*PROBLEM*: Could you find every line in the entries below that holds the word "service" and copy it?

*** Opening DATA ***

Lemma Forall_concat {A} (P : A -> Prop) (g : list (list A)) :
  Forall (Forall P) g -> Forall P (concat g).
Proof. induction 1; simpl; auto. apply Forall_app; auto. Qed.

Lemma mapi_from_Forall {A B} (P : B -> Prop) (f : nat -> A -> B) (l : list A) :
  (forall k x, P (f k x)) -> forall k, Forall P (mapi_from k f l).
Proof. intros H. induction l; intros k; simpl; auto. Qed.

Lemma get_default {A} (d : A) (h w : nat) (g : grid A) (i j : nat) :
  shape h w g -> (h <= i \/ w <= j)%nat -> get d g i j = d.
Proof.
  intros Hs Hout. unfold get.
  destruct (Nat.lt_ge_cases i h) as [Hi|Hi].
  - apply nth_overflow. rewrite (shape_row h w g i Hs Hi). lia.
  - rewrite (nth_overflow g) by (destruct Hs; lia). destruct j; reflexivity.
Qed.

Lemma window_sum_zero (g : grid vec3) (i j : nat) :
  (forall i' j', get zero3 g i' j' = zero3) -> window_sum g i j = zero3.
Proof.
  intros Hg. unfold window_sum. apply vsum_zero.
  apply Forall_forall. intros v Hv.
  apply in_flat_map in Hv as (a & _ & Hv). apply in_map_iff in Hv as (b & <- & _).
  unfold padded. destruct (_ && _); auto.
Qed.

Lemma local_normal_mean_zero (g : grid vec3) :
  (forall i j, get zero3 g i j = zero3) ->
  Forall (Forall (eq zero3)) (local_normal_mean g).
Proof.
  intros Hg. unfold local_normal_mean, conv5x5, gmap, gmapi.
  apply Forall_map. apply mapi_from_Forall. intros i row.
  apply Forall_map. apply mapi_from_Forall. intros j x.
  rewrite window_sum_zero by auto. symmetry. apply normalize_zero3.
Qed.

Section ValidMask.

Variables (depth0 : grid R) (mask0 : list R) (invK0 : mat3) (invRt0 : Pose).
Variable self : DepthMapParametrization.
Variables h w : nat.
Hypothesis Hdepth : shape (S h) (S w) depth0.
Hypothesis Hinit : initialize depth0 mask0 invK0 invRt0 = Ok self.
Hypothesis Hvalid : touches_border (mask self) = false.

Let points := depth_map_to_locations (depth self) (invK self) (invRt self).
Let L := gwhere (mask self) points (map (fun row => map (fun _ => zero3) row) (mask self)).
Let camloc := translation (invRt self).
Let ON := oriented_normals L camloc.
Let LM := local_normal_mean ON.
Let mean_normal := normalize (vsum (concat LM)).
Let N1 := gwhere (replacement_mask1 (mask self) ON) LM ON.
Let N2 := gmap2 (fun (b : bool) x => if b then mean_normal else x)
            (replacement_mask2 (mask self) N1) N1.

Lemma depth0_height : height depth0 = S h.
Proof. apply (shape_height _ _ _ Hdepth). Qed.

Lemma depth0_width : width depth0 = S w.
Proof. apply (shape_width _ _ _ Hdepth). lia. Qed.
(** * Disha scraping service: persistence and reconciliation utilities

    A shallow embedding of [backend/scraping-service/src/utils.py] and of the
    constants of [src/config.py] it reads, with the properties of the
    deduplicator, the transformer, the incremental writers, the batch
    persister and the remote reconciler.

    Conventions of the embedding:
    - a Python [str] is a [string]; whitespace and case mapping are those of
      the ASCII range (bytes above 127 are neither whitespace nor cased);
    - a Python value is a [pyval]; a [dict] with string keys is a list of
      key/value pairs in insertion order (floats are not modelled);
    - a Python exception is an [exn]; code that may raise returns an
      [outcome]; code with effects runs in the monad [M] over a [world]
      holding the file system, the module-level name cache, the remote
      store and the log;
    - what the third-party libraries decide (the text [str()] gives for a
      container, the cell pandas writes for a value, what [csv.reader] makes
      of a JSON line, [json.loads]) is a field of the class [Platform]. *)

From Stdlib Require Import ZArith Ascii String List Bool Lia.
From stdpp Require Import base option list gmap strings pretty.

Set Warnings "-register-all".

Local Open Scope string_scope.
Local Open Scope list_scope.

(** ** Python strings *)

Module PyStr.

(** [str.isspace] on one character of the ASCII range. *)
Definition is_space (c : ascii) : bool :=
  let n := nat_of_ascii c in
  ((9 <=? n)%nat && (n <=? 13)%nat) || ((28 <=? n)%nat && (n <=? 32)%nat).

(** One of the letters [A] to [Z], one of the letters [a] to [z]: the cased
    characters of the ASCII range. These are not [str.isupper] and
    [str.islower], which also hold of letters outside that range. *)
Definition is_upper (c : ascii) : bool :=
  let n := nat_of_ascii c in (65 <=? n)%nat && (n <=? 90)%nat.

Definition is_lower (c : ascii) : bool :=
  let n := nat_of_ascii c in (97 <=? n)%nat && (n <=? 122)%nat.

(** [c.lower()] and [c.upper()] on the ASCII range: a byte above 127, which
    is part of the encoding of a character outside that range, is left as it
    is, so that nothing is stated of the case of such characters. *)
Definition lower_char (c : ascii) : ascii :=
  if is_upper c then ascii_of_nat (nat_of_ascii c + 32) else c.

Definition upper_char (c : ascii) : ascii :=
  if is_lower c then ascii_of_nat (nat_of_ascii c - 32) else c.

Definition is_empty (s : string) : bool :=
  match s with EmptyString => true | String _ _ => false end.

Fixpoint lstrip (s : string) : string :=
  match s with
  | EmptyString => EmptyString
  | String c s' => if is_space c then lstrip s' else s
  end.

Fixpoint rstrip (s : string) : string :=
  match s with
  | EmptyString => EmptyString
  | String c s' =>
      let r := rstrip s' in
      if is_space c && is_empty r then EmptyString else String c r
  end.

(** [s.strip()] *)
Definition strip (s : string) : string := rstrip (lstrip s).

(** [s.lower()] *)
Fixpoint lower (s : string) : string :=
  match s with
  | EmptyString => EmptyString
  | String c s' => String (lower_char c) (lower s')
  end.

(** [s[:1].upper() + s[1:]] *)
Definition capitalize_first (s : string) : string :=
  match s with
  | EmptyString => EmptyString
  | String c s' => String (upper_char c) s'
  end.

(** [s.split(sep)] for a one-character separator: never the empty list. *)
Fixpoint split (sep : ascii) (s : string) : list string :=
  match s with
  | EmptyString => [EmptyString]
  | String c s' =>
      if Ascii.eqb c sep then EmptyString :: split sep s'
      else match split sep s' with
           | [] => [String c EmptyString]
           | p :: ps => String c p :: ps
           end
  end.

(** [s.split(sep)[0]] *)
Definition split_head (sep : ascii) (s : string) : string :=
  match split sep s with
  | [] => EmptyString
  | p :: _ => p
  end.

Fixpoint starts_with (p s : string) : bool :=
  match p, s with
  | EmptyString, _ => true
  | String a p', String b s' => Ascii.eqb a b && starts_with p' s'
  | String _ _, EmptyString => false
  end.

(** [s.endswith(suffix)] *)
Fixpoint ends_with (suffix s : string) : bool :=
  String.eqb suffix s ||
  match s with
  | EmptyString => false
  | String _ s' => ends_with suffix s'
  end.

(** [s.replace(old, new)] for a non-empty [old]: occurrences are replaced
    from the left and do not overlap; [skip] counts the characters of the
    occurrence just replaced that are still to be dropped. *)
Fixpoint replace_from (old new : string) (skip : nat) (s : string) : string :=
  match s with
  | EmptyString => EmptyString
  | String c s' =>
      match skip with
      | S k => replace_from old new k s'
      | O =>
          if starts_with old s
          then new ++ replace_from old new (String.length old - 1) s'
          else String c (replace_from old new 0 s')
      end
  end.

Definition replace (old new s : string) : string := replace_from old new 0 s.
(** * Sharpness-Aware Minimization: a model of [optimizer.py]

    The file [optimizer.py] holds an optimizer factory, [select_optimizer],
    and the class [SAM], a wrapper around a base optimizer of [torch.optim].
    The methods of [SAM] mutate parameter tensors, the per-parameter state
    dictionary and the attributes of the optimizer object, and they raise
    Python exceptions.  They are embedded here as computations of a state
    and exception monad over a [World] that holds those objects.

    Tensor elements are kept abstract: the class [Scalar] lists the
    element arithmetic the source uses, and the statements hold for every
    instance of it.  The instance the model runs on is binary64 floating
    point, with its rounding, overflow, infinities and NaN.  The 2-norm of
    a tensor is an operation of the library, see [Torch]. *)

From Stdlib Require Import PrimFloat.
From Stdlib Require Import SpecFloat FloatOps FloatAxioms.
From stdpp Require Import gmap strings list.

(** ** Scalars and tensors *)

(** The element arithmetic of the source, with the literals it writes.
    [s_div x y] is [x / y] for the Python float [x] and the
    zero-dimensional tensor [y] of line 41.  The square root serves the
    norm by the book, [t_norm]. *)
Class Scalar (T : Type) := {
  s_zero : T;                      (* 0.0 *)
  s_one : T;                       (* 1.0 *)
  s_eps : T;                       (* 1e-12 *)
  s_rho_default : T;               (* 0.05 *)
  s_add : T → T → T;
  s_mul : T → T → T;
  s_div : T → T → T;
  s_abs : T → T;
  s_sqrt : T → T;
  s_geb : T → T → bool             (* x >= y *)
}.

(** Python floats and float64 tensors: IEEE binary64, rounding to
    nearest.  [1e-12] and [0.05] are the doubles nearest to the decimal
    literals.  Tensors of another dtype are another instance. *)
#[global] Instance float_scalar : Scalar float := {|
  s_zero := 0%float;
  s_one := 1%float;
  s_eps := 0x1.19799812dea11p-40%float;
  s_rho_default := 0x1.999999999999ap-5%float;
  s_add := PrimFloat.add;
  s_mul := PrimFloat.mul;
  s_div := PrimFloat.div;
  s_abs := PrimFloat.abs;
  s_sqrt := PrimFloat.sqrt;
  s_geb := λ x y, PrimFloat.leb y x
|}.

(** A tensor is the list of its elements; shapes are not modelled, and the
    gradient of a parameter has as many elements as the parameter. *)
Abbreviation Tensor T := (list T) (only parsing).

Section tensor_ops.
Context {T : Type} `{Scalar T}.

(** [c * x] for a Python float [c]. *)
Definition t_scale (c : T) (x : Tensor T) : Tensor T := map (s_mul c) x.

(** [x * s] for a zero-dimensional tensor [s]. *)
Definition t_mul_scalar (x : Tensor T) (s : T) : Tensor T :=
  map (λ xi, s_mul xi s) x.

(** [x * y], element-wise. *)
Definition t_mul (x y : Tensor T) : Tensor T := zip_with s_mul x y.

(** [x + y], element-wise. *)
Definition t_add (x y : Tensor T) : Tensor T := zip_with s_add x y.

(** [torch.abs(x)]. *)
Definition t_abs (x : Tensor T) : Tensor T := map s_abs x.

(** [torch.pow(x, 2)]. *)
Definition t_pow2 (x : Tensor T) : Tensor T := map (λ xi, s_mul xi xi) x.

(** [torch.zeros_like(x)], what [x.zero_()] leaves in [x]. *)
Definition t_zeros_like (x : Tensor T) : Tensor T := map (λ _, s_zero) x.

Definition sum_squares (x : Tensor T) : T :=
  foldl (λ acc xi, s_add acc (s_mul xi xi)) s_zero x.

(** The 2-norm by the book: the square root of the sum of the squares,
    added up from left to right. *)
Definition t_norm (x : Tensor T) : T := s_sqrt (sum_squares x).
End tensor_ops.

(** ** Objects *)

(** Object identities. *)
Abbreviation loc := positive (only parsing).

(** Values of hyperparameters ([lr], [momentum], [betas], ...). *)
Inductive HVal (T : Type) : Type :=
  | HFloat (x : T)
  | HPair (x y : T)
  | HBool (b : bool).
Arguments HFloat {T} x.
Arguments HPair {T} x y.
Arguments HBool {T} b.

Abbreviation Kwargs T := (gmap string (HVal T)) (only parsing).

(** A [torch.nn.Parameter]: [p.data], [p.grad] (absent is [None]) and
    [p.device]. *)
Record Param (T : Type) : Type := mkParam {
  data : Tensor T;
  grad : option (Tensor T);
  device : nat
}.
Arguments mkParam {T} data grad device.
Arguments data {T} p.
Arguments grad {T} p.
Arguments device {T} p.

#[global] Instance Param_inhabited {T} : Inhabited (Param T) :=
  populate (mkParam [] None 0).

(** A parameter group: the dictionary with the keys ["params"], ["rho"],
    ["adaptive"] and the hyperparameters of the base optimizer. *)
Record Group (T : Type) : Type := mkGroup {
  params : list loc;
  rho : T;
  adaptive : bool;
  hyper : Kwargs T
}.
Arguments mkGroup {T} params rho adaptive hyper.
Arguments params {T} g.
Arguments rho {T} g.
Arguments adaptive {T} g.
Arguments hyper {T} g.

(** What this file reads and writes of an optimizer object of
    [torch.optim]: the reference in [param_groups] and [defaults]. *)
Record Optimizer (T : Type) : Type := mkOptimizer {
  opt_param_groups : loc;
  opt_defaults : Kwargs T
}.
Arguments mkOptimizer {T} opt_param_groups opt_defaults.
Arguments opt_param_groups {T} o.
Arguments opt_defaults {T} o.

(** The first argument of an optimizer constructor: the parameters of a
    model, or a list object that holds parameter groups. *)
Inductive ParamsArg : Type :=
  | ParamList (ps : list loc)
  | GroupList (l : loc).
(** * Tic-Tac-Toe decision engine: a shallow embedding and its properties

    The development follows the JavaScript sources, one module for each
    source file: the rules engine (gameLogic.js), the alpha-beta search
    (alphaBeta.js), the dataset-format feature extractor
    (featureExtractor.js), the two linear evaluators (both called mlEval.js),
    the gradient-descent trainer (modelTrainer.js) and the min-max
    normalisation of the dataset loader (datasetLoader.js).

    Numbers.  A JavaScript number is a finite number, one of the two
    infinities or NaN ([number]).  A finite number is modelled as an exact
    rational ([Qc], canonical fractions, so that equality is Leibniz
    equality): the rounding of IEEE doubles and the sign of zero are outside
    the model, and so is the overflow of a finite result to an infinity.
    The statements that depend on a result staying finite carry a bound that
    keeps it inside the range of the doubles ([MAX_VALUE]); where a rounding
    decides more than the last digits of a result (the size of the test part
    in [splitDataset]) the product is taken as the code computes it. *)

From Stdlib Require Import QArith Qcanon Qround Lia.
From stdpp Require Import base decidable option list numbers sorting relations
  strings pretty.

Local Open Scope Z_scope.

(** * Numbers *)

(** ** Numbers with the two infinities *)

Inductive num : Type := NegInfinity | Num (q : Qc) | Infinity.

Global Instance num_eq_dec : EqDecision num.
Proof. solve_decision. Defined.

(** [a <= b] *)
Definition num_leb (a b : num) : bool :=
  match a, b with
  | NegInfinity, _ => true
  | _, Infinity => true
  | Num p, Num q => bool_decide (p ≤ q)%Qc
  | _, _ => false
  end.

(** [a > b] *)
Definition num_gtb (a b : num) : bool := negb (num_leb a b).

Definition num_le (a b : num) : Prop := num_leb a b = true.
Definition num_lt (a b : num) : Prop := num_leb b a = false.

Module NumOrd.
Definition t := num.
Definition eq := @Logic.eq num.
Definition lt := num_lt.
Definition le := num_le.
End NumOrd.

Definition Math_max (a b : num) : num := if num_leb a b then b else a.
Definition Math_min (a b : num) : num := if num_leb a b then a else b.

(** [Math.max(alpha, Math.min(beta, x))]: the value [x] seen through the
    search window. *)
Definition clamp (alpha beta x : num) : num := Math_max alpha (Math_min beta x).

(** [Math.max] and [Math.min] on finite numbers. *)
Definition Qc_max (a b : Qc) : Qc := if bool_decide (a ≤ b)%Qc then b else a.
Definition Qc_min (a b : Qc) : Qc := if bool_decide (a ≤ b)%Qc then a else b.

(** ** Numbers with NaN

    The search, the linear evaluator, the trainer and the dataset loader do
    arithmetic on whatever they are given (the values of any evaluator, the
    weights of any model, whatever the arrays hold), so their numbers also
    include NaN ([None]): what an arithmetic operation gives on [undefined]
    (a read past the end of an array) and on the undefined forms of the
    infinities, and what a comparison answers [false] to.  Finite results are
    exact; the sign of a zero is not modelled (a zero divisor counts as
    +0). *)

Abbreviation number := (option num).

Definition NaN : number := None.
Definition ofQc (q : Qc) : number := Some (Num q).
Definition ofNat (n : nat) : number := Some (Num (Qc_of_Z (Z.of_nat n))).

(** The sign of a number that is not NaN: -1, 0 or 1. *)
Definition num_sign (a : num) : Z :=
  match a with
  | NegInfinity => (-1)%Z
  | Num q => if decide (q = 0)%Qc then 0%Z
             else if decide (0 < q)%Qc then 1%Z else (-1)%Z
  | Infinity => 1%Z
  end.

Definition infinityOfSign (s : Z) : number :=
  if decide (s = 0)%Z then NaN
  else if decide (0 < s)%Z then Some Infinity else Some NegInfinity.

Definition js_neg (a : number) : number :=
  match a with
  | Some NegInfinity => Some Infinity
  | Some (Num q) => Some (Num (- q)%Qc)
  | Some Infinity => Some NegInfinity
  | None => None
  end.

(** [a + b] *)
Definition js_add (a b : number) : number :=
  match a, b with
  | Some (Num p), Some (Num q) => Some (Num (p + q)%Qc)
  | Some Infinity, Some NegInfinity => NaN
  | Some NegInfinity, Some Infinity => NaN
  | Some Infinity, Some _ => Some Infinity
  | Some _, Some Infinity => Some Infinity
  | Some NegInfinity, Some _ => Some NegInfinity
  | Some _, Some NegInfinity => Some NegInfinity
  | _, _ => NaN
  end.

(** [a - b] *)
Definition js_sub (a b : number) : number := js_add a (js_neg b).

(** [a * b] *)
Definition js_mul (a b : number) : number :=
  match a, b with
  | Some (Num p), Some (Num q) => Some (Num (p * q)%Qc)
  | Some x, Some y => infinityOfSign (num_sign x * num_sign y)
  | _, _ => NaN
  end.

(** [a / b] *)
Definition js_div (a b : number) : number :=
  match a, b with
  | Some (Num p), Some (Num q) =>
      if decide (q = 0)%Qc then infinityOfSign (num_sign (Num p))
      else Some (Num (p / q)%Qc)
  | Some (Num _), Some _ => Some (Num 0%Qc)
  | Some x, Some (Num q) =>
      infinityOfSign (num_sign x * (if decide (q < 0)%Qc then -1 else 1))
  | _, _ => NaN
  end.

(** [Math.min(a, b)] and [Math.max(a, b)]: NaN when an argument is. *)
Definition js_min (a b : number) : number :=
  match a, b with
  | Some x, Some y => Some (Math_min x y)
  | _, _ => NaN
  end.

Definition js_max (a b : number) : number :=
  match a, b with
  | Some x, Some y => Some (Math_max x y)
  | _, _ => NaN
  end.

(** [a >= b] *)
Definition js_geb (a b : number) : bool :=
  match a, b with
  | Some x, Some y => num_leb y x
  | _, _ => false
  end.

(** [a === b] *)
Definition js_eqb (a b : number) : bool :=
  match a, b with
  | Some x, Some y => bool_decide (x = y)
  | _, _ => false
  end.

(** [a > b] *)
Definition js_gtb (a b : number) : bool :=
  match a, b with
  | Some x, Some y => num_gtb x y
  | _, _ => false
  end.

(** [a <= b] and [a < b] *)
Definition js_leb (a b : number) : bool := js_geb b a.

Definition js_ltb (a b : number) : bool := js_gtb b a.

(** An integer as a number. *)
Definition ofZ (z : Z) : number := ofQc (Qc_of_Z z).

(** [Number.MAX_VALUE], the largest finite double: [2^1024 - 2^971]. *)
Definition MAX_VALUE : Qc := Qc_of_Z (2 ^ 1024 - 2 ^ 971).

(** [Math.abs(a)] *)
Definition js_abs (a : number) : number :=
  match a with
  | Some (Num q) => Some (Num (if bool_decide (q < 0)%Qc then (- q)%Qc else q))
  | Some _ => Some Infinity
  | None => NaN
  end.

(** [l[i]] read as a number: NaN past the end. *)
Definition numAt (l : list number) (i : nat) : number := default NaN (l !! i).

(** [X[i]] for a row of a matrix. *)
Definition rowAt (M : list (list number)) (i : nat) : list number :=
  default [] (M !! i).

(** [l[i] = v]: inside the array the slot is overwritten, past its end the
    array grows and the slots in between read as NaN. *)
Definition arraySet (l : list number) (i : nat) (v : number) : list number :=
  if decide (i < length l)%nat then <[i := v]> l
  else l ++ replicate (i - length l) NaN ++ [v].

(** ** Arrays *)

(** [l.sort(comparefn)].  The sort of an array is stable, and an element is
    moved behind another one only when [comparefn] of the two is positive (a
    NaN counts as 0); for a comparison function that is consistent this fixes
    the result, which is computed here by insertion from the right.  For a
    comparison function that is not consistent (a difference of values with
    a NaN among them) the order of the result is left to the engine: only
    that it is a rearrangement of the array is stated of it then. *)
Fixpoint sortInsert {A} (comparefn : A -> A -> number) (x : A) (l : list A) : list A :=
  match l with
  | [] => [x]
  | y :: l' =>
      if js_gtb (comparefn x y) (ofQc 0%Qc) then y :: sortInsert comparefn x l'
      else x :: y :: l'
  end.

Definition arraySort {A} (comparefn : A -> A -> number) (l : list A) : list A :=
  foldr (sortInsert comparefn) [] l.

(** An index argument of [slice] on an array of length [len]: a negative
    index counts from the end, and the result is kept inside [0, len]. *)
Definition sliceIndex (len : nat) (i : Z) : nat :=
  if decide (i < 0) then Z.to_nat (Z.max (Z.of_nat len + i) 0)
  else Z.to_nat (Z.min i (Z.of_nat len)).

(** [l.slice(start, end)] *)
Definition slice {A} (l : list A) (start end_ : Z) : list A :=
  let k := sliceIndex (length l) start in
  let final := sliceIndex (length l) end_ in
  take (final - k) (drop k l).

(** [l.slice(start)] *)
Definition sliceFrom {A} (l : list A) (start : Z) : list A :=
  drop (sliceIndex (length l) start) l.

(** * The source files *)

(** ** gameLogic.js *)

Module GameLogic.

Inductive mark : Type := X | O.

*** Closing DATA ***

*TASK SOLUTION*:
(** * Disha scraping service: persistence and reconciliation utilities
    A shallow embedding of [backend/scraping-service/src/utils.py] and of the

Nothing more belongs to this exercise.